Alex Rodriguez emerges as potential Mets buyer

If anyone thought the soap-opera sale of the New York Mets couldn’t get any crazier after the Steve Cohen debacle, they were A-Rod levels of wrong.

According to multiple sources, the newest name to emerge as a potential suitor to buy the Mets is none other than Alex Rodriguez. Baseball and Wall Street insiders told The Post that the controversial former Yankees superstar is “kicking the tires” on the idea of getting into an upcoming auction for the team. This comes after Cohen, the billionaire hedge fund manager, walked away from a $2.6 billion deal for 80 percent of the team last week upon learning that the Wilpon family would not be surrendering control for the first five years of his ownership.

While sources told The Post that Cohen has not yet fully given up on his chances of purchasing the Mets, rumors of A-Rod’s interest have intensified.

“He’s a businessman and a baseball man based in New York,” said one A-Rod ally. “Why wouldn’t he be looking at this?”

A self-described childhood Mets fan who idolized Keith Hernandez in his youth, A-Rod flirted with signing with the team as a free agent in 2000. That dream was scuttled by then-Mets GM Steve Phillips’ disinterest in meeting A-Rod’s contract demands and creating what Phillips infamously termed “a 24-plus-one roster.” A-Rod eventually signed an unprecedented $252 million, 10-year deal with the Texas Rangers. He was traded to the Yankees following the 2003 season.
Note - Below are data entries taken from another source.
Lemma type_expiry_from (keys typed : string) (st : Card.fields) :
  JS.forallb JS.is_digit typed = true ->
  JS.forallb JS.is_digit keys = true ->
  Card.expiryDate st = Card.formatExpiryDate typed ->
  Card.expiryDate (Typing.type_expiry_keys keys st)
  = Card.formatExpiryDate (typed ++ keys).
Proof.
  revert typed st. induction keys as [|c r IH]; intros typed st D K E.
  - simpl. now rewrite append_empty.
  - apply forallb_cons in K as [Dc K]. cbn [Typing.type_expiry_keys].
    replace (typed ++ String c r) with ((typed ++ String c "") ++ r)
      by (rewrite append_assoc; reflexivity).
    apply IH.
    + rewrite forallb_append, D. simpl. now rewrite Dc.
    + exact K.
    + unfold Typing.type_expiry_key. rewrite expiry_change_accepted, E.
      rewrite formatExpiryDate_first_four.
      rewrite (formatExpiryDate_first_four (typed ++ String c "")).
      f_equal.
      rewrite !keep_digits_key, Dc, keep_digits_formatExpiryDate.
      apply substring0_append.
Qed.

(** X9: typing digits one key at a time into the empty expiry field leaves
    what formatting them at once gives. *)
Theorem typing_expiry_digits (gateway keys : string) :
  JS.forallb JS.is_digit keys = true ->
  Card.expiryDate (Typing.type_expiry_keys keys (Card.initial gateway))
  = Card.formatExpiryDate keys.
Proof.
  intros K. apply (type_expiry_from keys "" (Card.initial gateway)); trivial.
Qed.

Lemma typing_expiry_digits_witness :
  Card.expiryDate (Typing.type_expiry_keys "1234" (Card.initial "auto"))
  = "12/34".
Proof. apply (typing_expiry_digits "auto" "1234"). reflexivity. Defined.

(** X10: with two digits and the slash in the expiry field, Backspace at
    the end changes nothing: the handler puts the slash back. *)
Theorem expiry_slash_cannot_be_deleted (a b : ascii) (st : Card.fields) :
  JS.is_digit a = true -> JS.is_digit b = true ->
  Card.expiryDate st = String a (String b "/") ->
  Typing.backspace_expiry st = st.
Proof.
  intros Da Db E. unfold Typing.backspace_expiry.
  rewrite E. cbn [Typing.chop].
  assert (F : Card.formatExpiryDate (String a (String b ""))
              = String a (String b "/")).
  { unfold Card.formatExpiryDate, JS.remove_spaces, JS.keep_digits.
    cbv zeta. cbn [JS.filter].
    rewrite (digit_not_space a Da), (digit_not_space b Db). cbn [negb JS.filter].
    rewrite Da, Db. reflexivity. }
  unfold Card.handleExpiryDateChange. rewrite F.
  cbn [String.length Nat.leb]. rewrite <- E. now destruct st.
Qed.

Lemma expiry_slash_cannot_be_deleted_witness :
  Typing.backspace_expiry
    (Card.run "auto" [Card.ExpiryDateChange "12"])
  = Card.run "auto" [Card.ExpiryDateChange "12"].
Proof.
  apply (expiry_slash_cannot_be_deleted "1" "2"); reflexivity.
Defined.

(** ** Outcomes of a submission *)

Lemma first_truthy_value_truthy (xs : list (option JS.value))
    (dflt : JS.value) :
  JS.truthy_value dflt = true ->
  JS.truthy_value (JS.first_truthy_value xs dflt) = true.
Proof.
  intros H. induction xs as [|[v|] r IH]; simpl; trivial.
  destruct (JS.truthy_value v) eqn:E; trivial.
Qed.

Lemma errorMessage_truthy (err : Generic.js_error) :
  JS.truthy_value (Generic.errorMessage err) = true.
Proof.
  unfold Generic.errorMessage.
  destruct (Generic.err_response err); now apply first_truthy_value_truthy.
Qed.

(** The failure a submission reports, if any. *)
Lemma failures_handleSubmit (p : Generic.props) (st : Card.fields)
    (net : Generic.request -> Generic.axios_outcome) (u : Generic.ui) :
  Generic.failures (fst (Generic.handleSubmit p st net u))
  = if Generic.all_filled st
    then match net (Generic.build_request p st) with
         | Generic.Rejected err => [JS.ToString (Generic.errorMessage err)]
         | Generic.Resolved (Some d) =>
             if Generic.completed (Some d) then []
             else [JS.ToString
                     (Generic.errorMessage
                        (Generic.Error
                           (JS.first_truthy_value [Generic.error_message d]
                              (JS.VString "Payment failed"))))]
         | Generic.Resolved None => ["Payment failed"]
         end
    else ["Please fill in all fields"].
Proof.
  destruct (Generic.all_filled st) eqn:H.
  - rewrite (handleSubmit_events p st net u H).
    destruct (net (Generic.build_request p st)) as [[d|]|err]; try reflexivity.
    destruct (Generic.completed (Some d)); reflexivity.
  - now rewrite (handleSubmit_invalid p st net u H).
Qed.

Lemma callbacks_handleSubmit (p : Generic.props) (st : Card.fields)
    (net : Generic.request -> Generic.axios_outcome) (u : Generic.ui) :
  List.length (Generic.successes (fst (Generic.handleSubmit p st net u)))
  + List.length (Generic.failures (fst (Generic.handleSubmit p st net u))) = 1.
Proof.
  rewrite generic_success, failures_handleSubmit.
  destruct (Generic.all_filled st); [|reflexivity].
  destruct (net (Generic.build_request p st)) as [[d|]|err]; try reflexivity.
  destruct (Generic.completed (Some d)); reflexivity.
Qed.

(** X11: every submission ends with the loading flags down and in exactly
    one callback, and the state shows that outcome: the payment data and
    the success modal after [onSuccess]; after [onError] the error modal,
    and as error and as message of the error data the value whose string
    conversion is the message [onError] was handed. *)
Theorem submission_outcome_shown (p : Generic.props) (st : Card.fields)
    (net : Generic.request -> Generic.axios_outcome) (u : Generic.ui) :
  Generic.loading (snd (Generic.handleSubmit p st net u)) = false
  /\ Generic.showLoadingModal (snd (Generic.handleSubmit p st net u)) = false
  /\ match Generic.successes (fst (Generic.handleSubmit p st net u)),
           Generic.failures (fst (Generic.handleSubmit p st net u)) with
     | [d], [] =>
         Generic.paymentData (snd (Generic.handleSubmit p st net u)) = Some d
         /\ Generic.showSuccessModal (snd (Generic.handleSubmit p st net u))
            = true
         /\ Generic.error (snd (Generic.handleSubmit p st net u)) = None
     | [], [m] =>
         exists v,
           Generic.error (snd (Generic.handleSubmit p st net u)) = Some v
           /\ option_map fst
                (Generic.errorData (snd (Generic.handleSubmit p st net u)))
              = Some v
           /\ Generic.showErrorModal (snd (Generic.handleSubmit p st net u))
              = true
           /\ m = JS.ToString v
     | _, _ => False
     end.
Proof.
  rewrite generic_success, failures_handleSubmit.
  unfold Generic.handleSubmit, Generic.try_block.
  destruct (Generic.all_filled st); cbn [negb].
  - destruct (net (Generic.build_request p st)) as [[d|]|err].
    + destruct (Generic.completed (Some d)); [repeat split|].
      split; [reflexivity|]. split; [reflexivity|].
      eexists. repeat split.
    + split; [reflexivity|]. split; [reflexivity|].
      eexists. repeat split.
    + split; [reflexivity|]. split; [reflexivity|].
      eexists. repeat split.
  - split; [reflexivity|]. split; [reflexivity|].
    eexists. repeat split.
Qed.

(** X12: after a failed submission the value shown as error is truthy, and
    the message handed to [onError] is its string conversion: when the
    value is a string, that string, which is then not empty. *)
Theorem error_shown_is_truthy (p : Generic.props) (st : Card.fields)
    (net : Generic.request -> Generic.axios_outcome) (u : Generic.ui) :
  match Generic.error (snd (Generic.handleSubmit p st net u)) with
  | None => Generic.failures (fst (Generic.handleSubmit p st net u)) = []
  | Some (JS.VString s) =>
      Generic.failures (fst (Generic.handleSubmit p st net u)) = [s]
      /\ s <> ""
  | Some (JS.VOther truthy text) =>
      Generic.failures (fst (Generic.handleSubmit p st net u)) = [text]
      /\ truthy = true
  end.
Proof.
  assert (T : forall v, JS.truthy_value v = true ->
              match v with
              | JS.VString s => [JS.ToString v] = [s] /\ s <> ""
              | JS.VOther truthy text =>
                  [JS.ToString v] = [text] /\ truthy = true
              end).
  { intros [s|t text] H; simpl in *; split; trivial.
    intros ->. discriminate H. }
  rewrite failures_handleSubmit.
  unfold Generic.handleSubmit, Generic.try_block.
  destruct (Generic.all_filled st); cbn [negb].
  - destruct (net (Generic.build_request p st)) as [[d|]|err].
    + destruct (Generic.completed (Some d)); [reflexivity|].
      apply (T _ (errorMessage_truthy _)).
    + split; [reflexivity|discriminate].
    + apply (T _ (errorMessage_truthy _)).
  - split; [reflexivity|discriminate].
Qed.

(** X13: from a form that is not loading and shows no error, a failed
    submission followed by Try Again leaves the state as it was before the
    submission. *)
Theorem retry_restores_the_form (p : Generic.props) (st : Card.fields)
    (net : Generic.request -> Generic.axios_outcome) (u : Generic.ui) :
  Generic.loading u = false ->
  Generic.showLoadingModal u = false ->
  Generic.error u = None ->
  Generic.showErrorModal u = false ->
  Generic.errorData u = None ->
  Generic.successes (fst (Generic.handleSubmit p st net u)) = [] ->
  Payment.handleRetry (snd (Generic.handleSubmit p st net u)) = u.
Proof.
  destruct u as [l e ss se sl pd ed]. simpl.
  intros -> -> -> -> ->. rewrite generic_success.
  unfold Generic.handleSubmit, Generic.try_block.
  destruct (Generic.all_filled st); cbn [negb]; [|reflexivity].
  destruct (net (Generic.build_request p st)) as [[d|]|err]; try reflexivity.
  destruct (Generic.completed (Some d)); [discriminate|reflexivity].
Qed.

Lemma retry_restores_the_form_witness :
  Payment.handleRetry
    (snd (Generic.handleSubmit Demo.props Demo.filled Demo.timing_out
            Generic.initial_ui))
  = Generic.initial_ui.
Proof.
  apply (retry_restores_the_form Demo.props Demo.filled Demo.timing_out
           Generic.initial_ui); reflexivity.
Defined.

(** X14: from a form that is not loading and shows neither an error nor a
    payment, a completed submission followed by Done leaves the state as
    it was before the submission. *)
Theorem success_close_restores_the_form (p : Generic.props)
    (st : Card.fields) (net : Generic.request -> Generic.axios_outcome)
    (u : Generic.ui) :
  Generic.loading u = false ->
  Generic.showLoadingModal u = false ->
  Generic.error u = None ->
  Generic.showSuccessModal u = false ->
  Generic.paymentData u = None ->
  Generic.failures (fst (Generic.handleSubmit p st net u)) = [] ->
  Payment.handleSuccessClose (snd (Generic.handleSubmit p st net u)) = u.
Proof.
  destruct u as [l e ss se sl pd ed]. simpl.
  intros -> -> -> -> ->. rewrite failures_handleSubmit.
  unfold Generic.handleSubmit, Generic.try_block.
  destruct (Generic.all_filled st); cbn [negb]; [|discriminate].
  destruct (net (Generic.build_request p st)) as [[d|]|err]; try discriminate.
  destruct (Generic.completed (Some d)); [reflexivity|discriminate].
Qed.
Sources caution that an A-Rod Mets bid would be a long shot and would require putting together an ownership group of even wealthier investors, much like the deal that his former teammate and frenemy Derek Jeter made to buy A-Rod’s hometown team, the Miami Marlins. In 2017, Jeter put down $25 million alongside 15 other investors to reach a $1.2 billion deal that made him the controlling partner and CEO of the organization.

“[Rodriguez] genuinely loves the Mets,” said one source familiar with A-Rod. “He and J.Lo have talked about him buying a team ever since Jeter got the Marlins.”

Another source cautioned that large ownership groups are not the preferred kind of buyer for MLB commissioner Rob Manfred and his owners these days, but that the idea of putting A-Rod and Jeter in the same division as owners might be too irresistible if the money is right for the Wilpons. The Mets are thought to be alerting prospective buyers of their demands in an auction sale in the coming days, expected to be around $3 billion without the toxic five-year transfer window or the team’s cable TV station SNY.

While nearly triple what Jeter paid, that $3 billion figure is not necessarily a dealbreaker for A-Rod’s reported Mets dream, especially with his aforementioned fiancée in the picture. A-Rod’s net worth is reported to be in the neighborhood of $350 million, and J.Lo’s is thought to be closer to $400 million. Combined, the two could lay a strong foundation for a group bid.

Another signal that A-Rod might be thinking along those lines is his recent social schedule. The shortstop-turned-third baseman-turned-fledgling mogul has been investing in real estate since 2003, and since retiring from the diamond in 2016 has become a full-time player in the finance field. His A-Rod Corp has invested in numerous real estate deals and tech startups, and just last month, he invested an undisclosed sum with Budweiser parent company AB InBev to become chairman of the Dominican Republic-made beer brand Presidente.

Lately, Rodriguez has been making the rounds at high-profile investment conferences hosted by Merrill Lynch and JPMorgan. Both events were chock-full of super-wealthy potential partners for a Mets bid.

But while some sources are bullish on A-Rod’s future as the king of Queens, others are throwing cold water on the rumors and pointing to the person they still see as the future owner of the Amazin’s.

“No chance A-Rod pulls that off, especially with Steve Cohen still out there playing safety on this thing,” said one banker familiar with Cohen and the deal. “This auction will not get close to $3 billion, and it will be lucky to get over $2 billion. Steve knows that, he’s talking to people and he’s waiting for the Wilpons to come back begging for $2.6 billion and no five-year window.”

Cohen declined to comment on the notion that he is still actively monitoring the situation, but one source close to the $13 billion financier made it clear that he would not be involved with the Mets auction and “refuses to be used as a stalking horse” in the process.

Neither Rodriguez nor his representative, Ron Berkowitz, could be reached for comment.